++++ Data for the task

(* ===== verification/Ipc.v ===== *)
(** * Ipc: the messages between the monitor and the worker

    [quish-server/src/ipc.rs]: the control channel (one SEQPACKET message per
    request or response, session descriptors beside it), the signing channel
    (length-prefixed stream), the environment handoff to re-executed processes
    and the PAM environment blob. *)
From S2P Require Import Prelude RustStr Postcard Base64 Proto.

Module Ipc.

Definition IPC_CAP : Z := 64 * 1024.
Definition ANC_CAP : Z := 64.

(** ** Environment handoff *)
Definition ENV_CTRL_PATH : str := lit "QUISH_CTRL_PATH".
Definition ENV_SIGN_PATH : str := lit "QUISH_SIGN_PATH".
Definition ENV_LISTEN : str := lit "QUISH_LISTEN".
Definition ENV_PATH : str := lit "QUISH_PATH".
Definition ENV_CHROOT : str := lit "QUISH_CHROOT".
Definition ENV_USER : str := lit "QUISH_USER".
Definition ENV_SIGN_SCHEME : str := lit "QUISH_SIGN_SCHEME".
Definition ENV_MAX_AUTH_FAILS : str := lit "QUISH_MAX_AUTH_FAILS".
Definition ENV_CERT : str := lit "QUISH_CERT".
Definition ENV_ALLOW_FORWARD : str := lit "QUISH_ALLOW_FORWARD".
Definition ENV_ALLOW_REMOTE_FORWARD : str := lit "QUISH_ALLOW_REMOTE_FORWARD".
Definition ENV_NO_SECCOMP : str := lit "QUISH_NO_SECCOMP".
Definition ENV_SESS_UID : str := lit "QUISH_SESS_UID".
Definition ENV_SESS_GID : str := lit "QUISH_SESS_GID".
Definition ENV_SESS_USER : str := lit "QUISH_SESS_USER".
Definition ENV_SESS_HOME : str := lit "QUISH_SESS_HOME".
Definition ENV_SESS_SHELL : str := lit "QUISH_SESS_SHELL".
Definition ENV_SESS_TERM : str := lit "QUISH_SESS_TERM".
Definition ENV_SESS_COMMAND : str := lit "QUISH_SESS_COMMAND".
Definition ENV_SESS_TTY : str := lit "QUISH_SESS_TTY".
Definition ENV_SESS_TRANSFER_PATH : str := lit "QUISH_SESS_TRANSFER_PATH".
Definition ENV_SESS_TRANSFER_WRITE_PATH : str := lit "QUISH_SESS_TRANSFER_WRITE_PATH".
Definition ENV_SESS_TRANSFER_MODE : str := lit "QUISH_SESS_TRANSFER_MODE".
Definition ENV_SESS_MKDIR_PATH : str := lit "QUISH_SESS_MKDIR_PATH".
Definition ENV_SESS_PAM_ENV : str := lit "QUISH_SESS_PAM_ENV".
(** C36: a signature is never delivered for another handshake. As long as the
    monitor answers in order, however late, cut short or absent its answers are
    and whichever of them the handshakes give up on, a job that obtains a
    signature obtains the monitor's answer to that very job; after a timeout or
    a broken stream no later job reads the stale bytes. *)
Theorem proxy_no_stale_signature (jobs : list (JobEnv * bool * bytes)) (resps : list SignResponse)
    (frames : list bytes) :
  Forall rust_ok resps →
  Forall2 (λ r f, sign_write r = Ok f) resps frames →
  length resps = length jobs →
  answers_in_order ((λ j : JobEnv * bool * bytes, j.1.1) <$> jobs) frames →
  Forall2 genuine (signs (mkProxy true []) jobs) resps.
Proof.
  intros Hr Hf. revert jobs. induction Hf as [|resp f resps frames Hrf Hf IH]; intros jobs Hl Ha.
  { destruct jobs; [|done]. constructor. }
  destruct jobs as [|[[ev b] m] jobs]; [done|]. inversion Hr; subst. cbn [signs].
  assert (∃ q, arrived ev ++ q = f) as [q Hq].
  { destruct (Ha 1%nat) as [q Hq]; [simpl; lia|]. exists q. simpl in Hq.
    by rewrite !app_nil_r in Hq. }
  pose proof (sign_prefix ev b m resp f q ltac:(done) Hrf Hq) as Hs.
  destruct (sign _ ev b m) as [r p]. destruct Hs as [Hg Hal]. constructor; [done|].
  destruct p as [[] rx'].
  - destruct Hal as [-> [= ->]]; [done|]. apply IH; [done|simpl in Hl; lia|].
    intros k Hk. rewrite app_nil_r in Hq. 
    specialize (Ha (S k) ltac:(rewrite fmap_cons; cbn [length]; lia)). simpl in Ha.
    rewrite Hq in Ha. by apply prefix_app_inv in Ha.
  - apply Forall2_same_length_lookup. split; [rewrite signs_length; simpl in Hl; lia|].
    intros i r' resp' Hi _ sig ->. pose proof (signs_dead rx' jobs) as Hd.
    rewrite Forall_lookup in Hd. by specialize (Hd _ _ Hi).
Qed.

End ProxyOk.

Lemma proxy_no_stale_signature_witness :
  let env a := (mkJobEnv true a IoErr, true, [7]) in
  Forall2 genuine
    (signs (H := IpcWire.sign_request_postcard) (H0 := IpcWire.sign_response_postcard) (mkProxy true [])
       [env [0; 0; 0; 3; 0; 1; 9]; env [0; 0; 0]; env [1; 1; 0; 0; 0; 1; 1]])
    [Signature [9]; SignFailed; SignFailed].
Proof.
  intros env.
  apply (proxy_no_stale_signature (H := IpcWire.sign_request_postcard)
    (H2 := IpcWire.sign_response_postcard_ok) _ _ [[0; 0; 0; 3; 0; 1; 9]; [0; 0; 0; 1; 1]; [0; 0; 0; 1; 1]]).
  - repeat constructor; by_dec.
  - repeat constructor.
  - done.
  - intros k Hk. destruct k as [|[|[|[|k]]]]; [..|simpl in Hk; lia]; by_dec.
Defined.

++++++++
++++ Data for the task

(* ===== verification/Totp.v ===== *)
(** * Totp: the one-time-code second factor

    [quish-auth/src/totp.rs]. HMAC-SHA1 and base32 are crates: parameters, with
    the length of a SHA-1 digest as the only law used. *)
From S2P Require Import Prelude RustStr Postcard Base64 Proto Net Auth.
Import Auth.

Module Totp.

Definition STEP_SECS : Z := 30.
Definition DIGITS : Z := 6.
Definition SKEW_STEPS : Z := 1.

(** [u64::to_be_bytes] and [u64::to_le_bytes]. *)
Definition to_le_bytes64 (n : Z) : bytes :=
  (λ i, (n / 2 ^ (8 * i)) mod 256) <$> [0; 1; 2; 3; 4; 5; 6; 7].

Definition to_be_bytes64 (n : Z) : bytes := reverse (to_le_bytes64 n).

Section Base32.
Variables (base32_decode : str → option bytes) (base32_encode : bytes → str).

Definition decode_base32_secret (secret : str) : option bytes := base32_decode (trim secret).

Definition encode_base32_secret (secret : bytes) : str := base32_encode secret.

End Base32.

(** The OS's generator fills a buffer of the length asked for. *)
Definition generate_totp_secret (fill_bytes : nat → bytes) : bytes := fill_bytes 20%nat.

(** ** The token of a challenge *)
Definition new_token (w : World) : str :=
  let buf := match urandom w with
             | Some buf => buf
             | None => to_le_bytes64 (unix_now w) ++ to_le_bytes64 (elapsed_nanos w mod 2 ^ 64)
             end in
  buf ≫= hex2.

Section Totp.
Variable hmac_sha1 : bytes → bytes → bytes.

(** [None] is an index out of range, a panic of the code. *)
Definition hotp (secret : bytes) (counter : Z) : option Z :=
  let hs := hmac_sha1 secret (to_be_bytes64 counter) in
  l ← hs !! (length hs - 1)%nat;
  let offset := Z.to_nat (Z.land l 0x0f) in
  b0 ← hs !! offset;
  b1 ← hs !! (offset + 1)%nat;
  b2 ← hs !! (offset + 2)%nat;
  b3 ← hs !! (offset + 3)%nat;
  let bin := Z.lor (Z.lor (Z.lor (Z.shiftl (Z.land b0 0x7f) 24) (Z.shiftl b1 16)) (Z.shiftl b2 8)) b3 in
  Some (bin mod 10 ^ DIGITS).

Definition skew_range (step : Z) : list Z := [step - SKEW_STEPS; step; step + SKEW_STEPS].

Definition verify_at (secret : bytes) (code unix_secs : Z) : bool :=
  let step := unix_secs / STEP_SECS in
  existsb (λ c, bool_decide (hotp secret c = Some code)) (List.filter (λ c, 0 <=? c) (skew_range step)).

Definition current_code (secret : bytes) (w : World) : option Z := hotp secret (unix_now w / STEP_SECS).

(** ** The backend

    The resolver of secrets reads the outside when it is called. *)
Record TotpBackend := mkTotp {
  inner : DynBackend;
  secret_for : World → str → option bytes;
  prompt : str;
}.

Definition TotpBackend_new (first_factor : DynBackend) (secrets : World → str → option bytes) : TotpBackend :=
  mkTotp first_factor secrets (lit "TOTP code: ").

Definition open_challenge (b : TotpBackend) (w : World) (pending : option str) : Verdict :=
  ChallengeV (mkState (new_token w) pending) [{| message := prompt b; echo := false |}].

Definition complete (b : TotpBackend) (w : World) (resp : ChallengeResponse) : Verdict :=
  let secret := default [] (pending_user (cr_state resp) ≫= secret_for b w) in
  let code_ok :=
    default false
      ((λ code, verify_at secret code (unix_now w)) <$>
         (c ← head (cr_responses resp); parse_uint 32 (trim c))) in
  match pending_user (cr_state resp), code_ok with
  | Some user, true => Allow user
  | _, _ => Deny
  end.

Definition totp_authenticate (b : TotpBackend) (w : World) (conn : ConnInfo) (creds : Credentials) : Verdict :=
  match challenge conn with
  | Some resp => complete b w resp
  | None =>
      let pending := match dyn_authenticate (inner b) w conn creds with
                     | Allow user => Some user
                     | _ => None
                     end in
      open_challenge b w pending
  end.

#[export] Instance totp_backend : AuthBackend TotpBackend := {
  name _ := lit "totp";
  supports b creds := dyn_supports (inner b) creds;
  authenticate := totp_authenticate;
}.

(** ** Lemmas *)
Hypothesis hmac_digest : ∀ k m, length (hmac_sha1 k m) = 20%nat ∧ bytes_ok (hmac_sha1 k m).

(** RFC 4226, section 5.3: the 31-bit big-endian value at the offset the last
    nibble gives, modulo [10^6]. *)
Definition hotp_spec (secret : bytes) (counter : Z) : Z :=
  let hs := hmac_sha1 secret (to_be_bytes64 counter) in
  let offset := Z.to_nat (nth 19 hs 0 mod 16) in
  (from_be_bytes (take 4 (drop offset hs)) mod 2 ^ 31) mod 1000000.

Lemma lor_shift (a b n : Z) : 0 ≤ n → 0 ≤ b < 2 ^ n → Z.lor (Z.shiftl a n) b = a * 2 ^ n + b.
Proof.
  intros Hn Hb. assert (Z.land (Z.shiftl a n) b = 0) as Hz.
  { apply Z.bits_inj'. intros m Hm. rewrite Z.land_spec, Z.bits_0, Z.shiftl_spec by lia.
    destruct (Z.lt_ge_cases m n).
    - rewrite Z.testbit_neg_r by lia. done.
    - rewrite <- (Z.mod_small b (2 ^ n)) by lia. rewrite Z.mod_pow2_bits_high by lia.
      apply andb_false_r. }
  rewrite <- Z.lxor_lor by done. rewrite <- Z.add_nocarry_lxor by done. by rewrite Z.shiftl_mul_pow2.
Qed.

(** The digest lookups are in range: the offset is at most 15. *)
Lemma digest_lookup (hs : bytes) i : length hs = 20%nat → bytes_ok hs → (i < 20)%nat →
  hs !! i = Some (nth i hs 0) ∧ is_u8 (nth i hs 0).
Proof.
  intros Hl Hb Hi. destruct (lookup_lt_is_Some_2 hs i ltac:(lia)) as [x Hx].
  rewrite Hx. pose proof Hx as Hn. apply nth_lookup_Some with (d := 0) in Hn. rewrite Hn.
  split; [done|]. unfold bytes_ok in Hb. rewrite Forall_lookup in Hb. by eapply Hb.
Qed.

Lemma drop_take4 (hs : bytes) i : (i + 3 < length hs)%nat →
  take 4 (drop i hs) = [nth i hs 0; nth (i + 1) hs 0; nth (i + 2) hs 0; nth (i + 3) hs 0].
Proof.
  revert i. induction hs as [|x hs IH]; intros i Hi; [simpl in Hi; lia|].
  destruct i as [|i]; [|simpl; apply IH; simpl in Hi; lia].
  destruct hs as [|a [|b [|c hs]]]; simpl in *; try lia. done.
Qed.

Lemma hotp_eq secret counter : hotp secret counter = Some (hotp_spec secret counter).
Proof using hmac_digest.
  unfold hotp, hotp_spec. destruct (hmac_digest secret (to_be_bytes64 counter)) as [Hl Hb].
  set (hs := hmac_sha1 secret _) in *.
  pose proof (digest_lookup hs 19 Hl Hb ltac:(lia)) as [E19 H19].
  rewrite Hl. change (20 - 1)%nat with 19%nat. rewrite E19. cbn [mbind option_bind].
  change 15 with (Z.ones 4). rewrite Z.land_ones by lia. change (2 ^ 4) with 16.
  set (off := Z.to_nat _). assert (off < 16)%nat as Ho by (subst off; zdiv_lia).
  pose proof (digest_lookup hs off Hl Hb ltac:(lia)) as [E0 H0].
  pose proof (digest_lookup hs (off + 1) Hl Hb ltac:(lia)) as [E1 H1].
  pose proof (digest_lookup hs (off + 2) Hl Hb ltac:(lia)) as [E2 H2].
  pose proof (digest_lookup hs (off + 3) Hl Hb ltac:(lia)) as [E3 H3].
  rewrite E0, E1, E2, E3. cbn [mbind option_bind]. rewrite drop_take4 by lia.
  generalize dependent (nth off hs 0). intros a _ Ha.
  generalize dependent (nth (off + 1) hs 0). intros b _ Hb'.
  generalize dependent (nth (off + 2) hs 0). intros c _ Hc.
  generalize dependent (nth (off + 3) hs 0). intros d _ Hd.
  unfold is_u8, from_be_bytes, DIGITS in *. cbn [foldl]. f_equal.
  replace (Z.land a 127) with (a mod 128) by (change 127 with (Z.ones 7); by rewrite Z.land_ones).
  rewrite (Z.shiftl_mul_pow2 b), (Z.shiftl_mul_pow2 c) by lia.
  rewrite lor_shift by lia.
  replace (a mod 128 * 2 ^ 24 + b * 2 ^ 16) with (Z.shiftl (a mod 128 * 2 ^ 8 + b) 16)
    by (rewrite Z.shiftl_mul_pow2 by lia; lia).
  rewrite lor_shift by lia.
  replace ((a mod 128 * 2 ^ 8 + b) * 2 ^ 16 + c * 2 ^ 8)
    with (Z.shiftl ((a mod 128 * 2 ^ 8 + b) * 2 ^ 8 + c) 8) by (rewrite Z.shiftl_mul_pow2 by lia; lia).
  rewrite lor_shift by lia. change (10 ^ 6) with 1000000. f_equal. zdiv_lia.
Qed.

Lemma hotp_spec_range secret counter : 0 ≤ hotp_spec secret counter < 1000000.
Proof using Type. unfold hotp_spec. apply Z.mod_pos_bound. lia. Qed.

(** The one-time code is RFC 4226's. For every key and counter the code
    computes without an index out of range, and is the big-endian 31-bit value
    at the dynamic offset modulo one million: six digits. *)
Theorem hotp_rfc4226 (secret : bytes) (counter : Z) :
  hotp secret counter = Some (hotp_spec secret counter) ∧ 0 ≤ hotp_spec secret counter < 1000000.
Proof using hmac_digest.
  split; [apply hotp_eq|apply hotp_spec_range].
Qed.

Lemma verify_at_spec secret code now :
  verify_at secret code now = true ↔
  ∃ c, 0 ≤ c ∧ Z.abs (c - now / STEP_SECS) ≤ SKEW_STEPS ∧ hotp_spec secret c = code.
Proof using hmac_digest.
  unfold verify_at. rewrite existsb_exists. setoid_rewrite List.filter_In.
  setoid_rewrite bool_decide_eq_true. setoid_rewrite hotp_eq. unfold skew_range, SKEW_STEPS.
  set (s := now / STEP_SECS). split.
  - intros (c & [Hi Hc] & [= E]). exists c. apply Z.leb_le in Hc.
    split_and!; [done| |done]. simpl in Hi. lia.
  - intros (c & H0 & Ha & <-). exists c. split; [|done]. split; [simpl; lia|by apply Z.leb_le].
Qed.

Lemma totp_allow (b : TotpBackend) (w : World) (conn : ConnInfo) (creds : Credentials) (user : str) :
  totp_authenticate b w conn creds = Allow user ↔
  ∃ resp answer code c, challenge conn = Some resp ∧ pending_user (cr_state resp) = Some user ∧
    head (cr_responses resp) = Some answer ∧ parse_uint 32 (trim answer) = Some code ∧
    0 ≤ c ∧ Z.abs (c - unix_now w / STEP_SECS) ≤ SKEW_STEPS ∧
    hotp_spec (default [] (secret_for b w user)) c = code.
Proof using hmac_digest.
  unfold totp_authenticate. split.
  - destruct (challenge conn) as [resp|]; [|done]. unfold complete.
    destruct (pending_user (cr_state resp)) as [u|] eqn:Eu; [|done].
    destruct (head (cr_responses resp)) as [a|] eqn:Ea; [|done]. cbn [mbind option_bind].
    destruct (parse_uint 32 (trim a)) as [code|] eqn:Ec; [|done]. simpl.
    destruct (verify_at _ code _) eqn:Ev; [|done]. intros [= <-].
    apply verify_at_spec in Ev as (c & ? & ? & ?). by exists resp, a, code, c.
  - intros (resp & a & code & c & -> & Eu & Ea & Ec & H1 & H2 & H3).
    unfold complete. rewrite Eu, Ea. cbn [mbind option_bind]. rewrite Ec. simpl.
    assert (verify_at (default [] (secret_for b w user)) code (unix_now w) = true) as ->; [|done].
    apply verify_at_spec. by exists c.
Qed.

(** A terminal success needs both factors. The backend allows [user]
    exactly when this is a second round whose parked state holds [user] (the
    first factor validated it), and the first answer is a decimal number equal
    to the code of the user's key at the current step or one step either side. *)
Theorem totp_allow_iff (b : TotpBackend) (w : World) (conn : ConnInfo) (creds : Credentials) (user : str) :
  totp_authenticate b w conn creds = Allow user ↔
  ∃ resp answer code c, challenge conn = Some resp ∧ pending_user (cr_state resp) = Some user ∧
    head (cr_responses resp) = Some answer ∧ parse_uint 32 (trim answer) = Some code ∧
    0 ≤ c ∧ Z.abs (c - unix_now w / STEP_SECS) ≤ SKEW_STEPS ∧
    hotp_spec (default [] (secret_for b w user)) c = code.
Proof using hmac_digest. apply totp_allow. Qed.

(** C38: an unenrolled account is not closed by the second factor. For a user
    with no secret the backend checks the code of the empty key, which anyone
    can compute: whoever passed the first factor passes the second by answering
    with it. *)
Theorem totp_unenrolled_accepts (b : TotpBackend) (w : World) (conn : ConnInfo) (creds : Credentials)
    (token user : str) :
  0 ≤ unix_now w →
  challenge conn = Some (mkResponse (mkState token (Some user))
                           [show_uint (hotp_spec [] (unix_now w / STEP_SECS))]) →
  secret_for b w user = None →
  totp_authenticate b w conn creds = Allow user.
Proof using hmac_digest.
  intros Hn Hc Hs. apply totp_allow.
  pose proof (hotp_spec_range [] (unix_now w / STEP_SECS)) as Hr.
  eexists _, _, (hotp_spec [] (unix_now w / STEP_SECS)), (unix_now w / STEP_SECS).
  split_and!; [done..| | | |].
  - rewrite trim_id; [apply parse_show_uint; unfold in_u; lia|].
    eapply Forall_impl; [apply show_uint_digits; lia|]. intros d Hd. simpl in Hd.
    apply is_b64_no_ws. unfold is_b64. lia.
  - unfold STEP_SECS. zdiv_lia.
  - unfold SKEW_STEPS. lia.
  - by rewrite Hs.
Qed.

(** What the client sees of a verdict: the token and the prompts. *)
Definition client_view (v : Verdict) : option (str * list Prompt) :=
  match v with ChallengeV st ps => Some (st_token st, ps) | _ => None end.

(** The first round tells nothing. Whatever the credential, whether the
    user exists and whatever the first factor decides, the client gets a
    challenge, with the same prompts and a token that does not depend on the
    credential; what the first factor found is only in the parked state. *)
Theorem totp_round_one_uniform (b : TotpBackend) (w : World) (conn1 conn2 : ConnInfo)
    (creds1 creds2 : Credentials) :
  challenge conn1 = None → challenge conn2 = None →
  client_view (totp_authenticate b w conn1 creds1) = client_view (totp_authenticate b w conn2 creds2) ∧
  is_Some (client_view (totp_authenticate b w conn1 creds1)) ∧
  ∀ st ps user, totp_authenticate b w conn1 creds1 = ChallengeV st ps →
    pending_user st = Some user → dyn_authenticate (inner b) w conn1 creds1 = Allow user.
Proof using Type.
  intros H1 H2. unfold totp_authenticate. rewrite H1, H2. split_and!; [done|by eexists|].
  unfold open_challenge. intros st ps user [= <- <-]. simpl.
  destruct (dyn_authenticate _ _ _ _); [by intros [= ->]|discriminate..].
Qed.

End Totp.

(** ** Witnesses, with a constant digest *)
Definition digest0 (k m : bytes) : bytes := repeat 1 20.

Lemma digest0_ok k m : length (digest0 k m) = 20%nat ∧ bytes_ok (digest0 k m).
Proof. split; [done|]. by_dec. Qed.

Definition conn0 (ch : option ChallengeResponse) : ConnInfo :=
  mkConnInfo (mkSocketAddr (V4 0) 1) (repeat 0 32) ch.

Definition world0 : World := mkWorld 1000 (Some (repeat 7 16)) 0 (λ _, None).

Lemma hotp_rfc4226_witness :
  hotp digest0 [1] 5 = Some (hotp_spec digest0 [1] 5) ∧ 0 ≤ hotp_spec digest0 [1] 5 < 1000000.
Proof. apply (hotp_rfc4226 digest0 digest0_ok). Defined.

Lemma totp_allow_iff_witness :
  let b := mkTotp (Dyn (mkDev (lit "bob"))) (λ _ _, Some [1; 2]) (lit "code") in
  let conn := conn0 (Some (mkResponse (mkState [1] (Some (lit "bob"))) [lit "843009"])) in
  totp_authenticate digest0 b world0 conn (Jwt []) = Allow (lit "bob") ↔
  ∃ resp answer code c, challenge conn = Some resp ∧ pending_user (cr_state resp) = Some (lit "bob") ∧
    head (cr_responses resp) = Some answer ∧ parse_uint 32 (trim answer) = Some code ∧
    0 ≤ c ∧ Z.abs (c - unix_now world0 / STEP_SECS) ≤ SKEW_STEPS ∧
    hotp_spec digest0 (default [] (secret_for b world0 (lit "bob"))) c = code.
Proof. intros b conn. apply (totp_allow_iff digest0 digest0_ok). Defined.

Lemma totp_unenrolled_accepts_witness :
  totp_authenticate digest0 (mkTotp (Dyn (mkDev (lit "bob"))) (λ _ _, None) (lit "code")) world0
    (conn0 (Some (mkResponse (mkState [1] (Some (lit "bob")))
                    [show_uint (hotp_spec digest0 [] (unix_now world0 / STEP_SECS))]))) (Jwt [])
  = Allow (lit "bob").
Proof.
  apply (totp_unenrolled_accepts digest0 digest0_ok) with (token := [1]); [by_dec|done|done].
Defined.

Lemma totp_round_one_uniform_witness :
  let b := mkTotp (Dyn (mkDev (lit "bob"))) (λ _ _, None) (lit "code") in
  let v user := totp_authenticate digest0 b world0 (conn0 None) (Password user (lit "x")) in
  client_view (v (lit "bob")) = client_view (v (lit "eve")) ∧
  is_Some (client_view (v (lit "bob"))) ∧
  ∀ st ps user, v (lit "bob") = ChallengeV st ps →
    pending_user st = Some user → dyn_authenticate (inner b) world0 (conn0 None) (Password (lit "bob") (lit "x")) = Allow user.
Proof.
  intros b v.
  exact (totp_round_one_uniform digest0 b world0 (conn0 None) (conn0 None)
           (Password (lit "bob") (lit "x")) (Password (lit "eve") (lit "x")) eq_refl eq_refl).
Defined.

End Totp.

++++++++

- Exercise goal
Within the material above, copy exactly the lines from the line that holds "(conn0 (Some (mkResponse" up to and including the line that holds "let v user := totp_authenticate".

- Written solution
    (conn0 (Some (mkResponse (mkState [1] (Some (lit "bob")))
                    [show_uint (hotp_spec digest0 [] (unix_now world0 / STEP_SECS))]))) (Jwt [])
  = Allow (lit "bob").
Proof.
  apply (totp_unenrolled_accepts digest0 digest0_ok) with (token := [1]); [by_dec|done|done].
Defined.

Lemma totp_round_one_uniform_witness :
  let b := mkTotp (Dyn (mkDev (lit "bob"))) (λ _ _, None) (lit "code") in
  let v user := totp_authenticate digest0 b world0 (conn0 None) (Password user (lit "x")) in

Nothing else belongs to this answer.